Life as a freelance creative – she is currently working for Publicis – has given her the chance to rediscover her own worth and creative voice, as well as set up a vibrant social community, The Society of Very Senior Creatives. "I feel like now I am being valued for my skills, some of which younger creatives do not have, such as old-school copywriting skills. I love experiential and emerging disciplines but sometimes you just need a really good end line," she says.
In a market that demands constant creative reinvention, increasingly not just for the brands they create work for, but in the structure and make-up of the agencies themselves, remaining static is no longer a viable career path. "I know people who have been in the same agency for 25 years and it isn’t that they lost their relevance, but when new management came in they didn’t get to know them. In many ways it feels safer [for new management] to just get in fresh new talent, especially in creative departments," she says.

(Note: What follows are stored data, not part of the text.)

(** ** Reading an integer back *)

(** An integer whose memory image has the byte [b] at host address [j] owes
    [b * 2^(8 * host_sig j)] to it; the table sends byte [i] of the target
    image to host address [tab[i]]. *)
Fixpoint nuxi_value (cfg : Conf) (W : nat) (tab : list nat) (bs : list Z) : Z :=
  match tab, bs with
  | j :: tab', b :: bs' =>
      b * 2 ^ (8 * Z.of_nat (host_sig cfg W j)) + nuxi_value cfg W tab' bs'
  | _, _ => 0
  end.

(** Decoding the [wid] bytes at [off] through the table [setuintxx] used. *)
Definition getuintxx (cfg : Conf) (s : Sym) (off wid : Z) : Z :=
  nuxi_value cfg (uint_host wid) (uint_table cfg wid)
    (take (Z.to_nat wid) (drop (Z.to_nat off) (s_p s))).

(** ** Concrete targets

    The numbering of the kinds follows the order the section walk of
    [dodata] relies on; the tables are those of a little-endian target on a
    little-endian host. *)

Definition amd64 : Conf :=
  {| thechar := "6"; PtrSize := 8; HEADTYPE := 7; Hwindows := 10;
     isobj := false; flag_shared := false; debug_d := false; iself := true;
     host_be := false;
     inuxi1 := [0]%nat; inuxi2 := [0; 1]%nat; inuxi4 := [0; 1; 2; 3]%nat;
     inuxi8 := [0; 1; 2; 3; 4; 5; 6; 7]%nat;
     STEXT := 1; STYPE := 3; SGOSTRING := 5; SRODATA := 6; STYPELINK := 7;
     SGCDATA := 8; SGCBSS := 9; SPCLNTAB := 11; SELFROSECT := 12;
     SELFSECT := 13; SNOPTRDATA := 14; SDATARELRO := 15; SDATA := 16;
     SBSS := 20; SNOPTRBSS := 21; SXREF := 22; SCONST := 29;
     SDYNIMPORT := 30; SSUB := 256; SMASK := 255;
     D_ADDR := 120; D_PCREL := 122; D_SIZE := 121;
     GC_END := 0; GC_APTR := 2; GC_CALL := 5 |}.

Definition with_target (cfg : Conf) (c : ascii) (ptr head : Z) : Conf :=
  {| thechar := c; PtrSize := ptr; HEADTYPE := head; Hwindows := Hwindows cfg;
     isobj := isobj cfg; flag_shared := flag_shared cfg; debug_d := debug_d cfg;
     iself := false;
     host_be := host_be cfg;
     inuxi1 := inuxi1 cfg; inuxi2 := inuxi2 cfg; inuxi4 := inuxi4 cfg;
     inuxi8 := inuxi8 cfg;
     STEXT := STEXT cfg; STYPE := STYPE cfg; SGOSTRING := SGOSTRING cfg;
     SRODATA := SRODATA cfg; STYPELINK := STYPELINK cfg; SGCDATA := SGCDATA cfg;
     SGCBSS := SGCBSS cfg; SPCLNTAB := SPCLNTAB cfg; SELFROSECT := SELFROSECT cfg;
     SELFSECT := SELFSECT cfg; SNOPTRDATA := SNOPTRDATA cfg;
     SDATARELRO := SDATARELRO cfg; SDATA := SDATA cfg; SBSS := SBSS cfg;
     SNOPTRBSS := SNOPTRBSS cfg; SXREF := SXREF cfg; SCONST := SCONST cfg;
     SDYNIMPORT := SDYNIMPORT cfg; SSUB := SSUB cfg; SMASK := SMASK cfg;
     D_ADDR := D_ADDR cfg; D_PCREL := D_PCREL cfg; D_SIZE := D_SIZE cfg;
     GC_END := GC_END cfg; GC_APTR := GC_APTR cfg; GC_CALL := GC_CALL cfg |}.

(** Windows/PE, 32 and 64 bits. *)
Definition i386_pe : Conf := with_target amd64 "8" 4 10.
Definition amd64_pe : Conf := with_target amd64 "6" 8 10.

(** A 16-byte symbol without payload, as a BSS symbol is after loading. *)
Definition bss16 : Sym := set_size (newsym "b") 16.

(** ** Statements about relocation *)

(** [symaddr(target)], taken as 0 when the target is null. *)
Definition target_addr (h : Heap) (r : Reloc) : Z :=
  match r_sym r with
  | None => 0
  | Some t => match h !! t with Some ts => symaddr ts | None => 0 end
  end.

(** Hooks for the examples: no architecture relocation, no dynamic
    relocation records; [lookup] interns the names [data.c] asks for at
    fixed addresses. *)
Definition known_names : list string :=
  [".rel"; ".got"; "gcdata1"; "gcbss1"; "noptrdata"; "enoptrdata"; "datarelro";
   "edatarelro"; "data"; "edata"; "bss"; "ebss"; "noptrbss"; "enoptrbss"; "end";
   "rodata"; "erodata"; "typelink"; "etypelink"; "gcdata"; "egcdata"; "gcbss";
   "egcbss"; "symtab"; "esymtab"; "pclntab"; "epclntab"]%string.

The truth, of course, is that fresh talent is often already there. As Morris proves so effortlessly, creative innovation is not predicated on youth. "We can’t give people a sell-by date. It is only now I feel more free in the work I am creating. It goes back to feeling valued and appreciated," she says.

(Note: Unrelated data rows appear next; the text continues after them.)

(** * The agentic task orchestrator of UCode, embedded and verified

    This development embeds [src/server/agentic-orchestrator-streaming.js]:
    the tool dispatcher [executeTool], the progress publisher
    [publishProgress] and the conversation driver [processTask].  The
    program talks to four outside parties (the file system, the Redis
    broker and result store, the model provider and the shell); each of
    them is an explicit part of the state or an oracle of the environment,
    and JavaScript exceptions are an outcome of the computation. *)

From Stdlib Require Import String Ascii ZArith Lia Bool DecimalString.
From stdpp Require Import gmap strings list.

Open Scope string_scope.

(** ** JavaScript strings

    The string operations of the language that the program calls, on
    strings as lists of characters. *)

Module Js.

(** [`${x}`] and [String(x)] of a possibly missing string field. *)
Definition str (x : option string) : string :=
  match x with Some s => s | None => "undefined" end.

(** [x || d] on a possibly missing string: the empty string is falsy. *)
Definition or_else (x : option string) (d : string) : string :=
  match x with
  | Some s => if String.eqb s "" then d else s
  | None => d
  end.

(** [s.includes(t)] *)
Definition includes (s t : string) : bool :=
  match String.index 0 t s with Some _ => true | None => false end.

(** [s.split(c)] for a one-character separator. *)
Fixpoint split (c : ascii) (s : string) : list string :=
  match s with
  | EmptyString => [EmptyString]
  | String a s' =>
      if Ascii.eqb a c then EmptyString :: split c s'
      else match split c s' with
           | seg :: rest => String a seg :: rest
           | [] => [String a EmptyString]
           end
  end.

(** [segs.join(sep)] *)
Fixpoint join (sep : string) (segs : list string) : string :=
  match segs with
  | [] => EmptyString
  | [s] => s
  | s :: rest => s +:+ sep +:+ join sep rest
  end.

(** The expansion of the [$]-patterns of a replacement string when the
    pattern of [replace] is a string (no capture groups): [$$] is a dollar,
    [$&] the match, [$`] the text before it and [$'] the text after it. *)
Fixpoint substitution (before matched after repl : string) : string :=
  match repl with
  | String "$" (String c rest as tail) =>
      if Ascii.eqb c "$" then String "$" (substitution before matched after rest)
      else if Ascii.eqb c "&" then matched +:+ substitution before matched after rest
      else if Ascii.eqb c "`" then before +:+ substitution before matched after rest
      else if Ascii.eqb c "'" then after +:+ substitution before matched after rest
      else String "$" (substitution before matched after tail)
  | String a rest => String a (substitution before matched after rest)
  | EmptyString => EmptyString
  end.

(** [s.replace(pat, repl)] with a string pattern: the first occurrence only. *)
Definition replace (s pat repl : string) : string :=
  match String.index 0 pat s with
  | None => s
  | Some i =>
      let before := String.substring 0 i s in
      let after :=
        String.substring (i + String.length pat)
          (String.length s - (i + String.length pat)) s in
      before +:+ substitution before pat after repl +:+ after
  end.

(** The message of the [TypeError] that Node raises for a missing argument
    that must be [expected]. *)
Definition invalid_arg_type (name expected : string) : string :=
  let q := String (ascii_of_nat 34) EmptyString in
  "The " +:+ q +:+ name +:+ q +:+ " argument must be " +:+ expected
  +:+ ". Received undefined".

(** [content.split('\n').length] *)
Definition line_count (content : string) : nat :=
  List.length (split "010"%char content).

End Js.

(** ** Node's [path] module (POSIX flavour), as far as the program uses it

    [path.join] and [path.dirname] of the Node runtime, segment by segment:
    [normalize] drops empty and ["."] segments and lets a [".."] segment
    remove the segment before it. *)

Module NodePath.

Definition sep : ascii := "/"%char.

Definition starts_with_sep (p : string) : bool :=
  match p with String a _ => Ascii.eqb a sep | EmptyString => false end.

Fixpoint ends_with_sep (p : string) : bool :=
  match p with
  | EmptyString => false
  | String a EmptyString => Ascii.eqb a sep
  | String _ rest => ends_with_sep rest
  end.

(** One step of [normalizeString]: [stack] holds the segments kept so far,
    the last one first. *)
Definition norm_step (allowAboveRoot : bool) (stack : list string) (seg : string)
  : list string :=
  if String.eqb seg "" || String.eqb seg "." then stack
  else if String.eqb seg ".." then
    match stack with
    | top :: below =>
        if String.eqb top ".." then (if allowAboveRoot then seg :: stack else stack)
        else below
    | [] => if allowAboveRoot then [seg] else []
    end
  else seg :: stack.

Morris is also refreshingly honest about the fact that freelancing brings its own demands. "I have always been a slogger and that hasn’t changed since I have gone freelance," she says. "After I put my daughter to bed, I’m doing the same as I have always done. The creative challenge doesn’t disappear the minute I leave the office."
For Morris, working out the best way to manage being a good mum and "a fucking good creative" is a work in progress. Yet her experience suggests that while the industry will never solve the fundamental challenge of needing to be in two places at the same time, progress is coming.
"I’ve had agencies ask me what my perfect week would look like, how I would shape my week," she says. "In decades in the industry I have never been asked that before."
According to Morris, a "fear factor" can come into play for very senior creatives, resulting in people staying in jobs for too long to avoid rocking the boat. "The truth is that a lot of older people are very frightened and, as a very senior creative, you think you are going to be a target. When you are older you have more to lose if you have a mortgage and family commitments," she points out.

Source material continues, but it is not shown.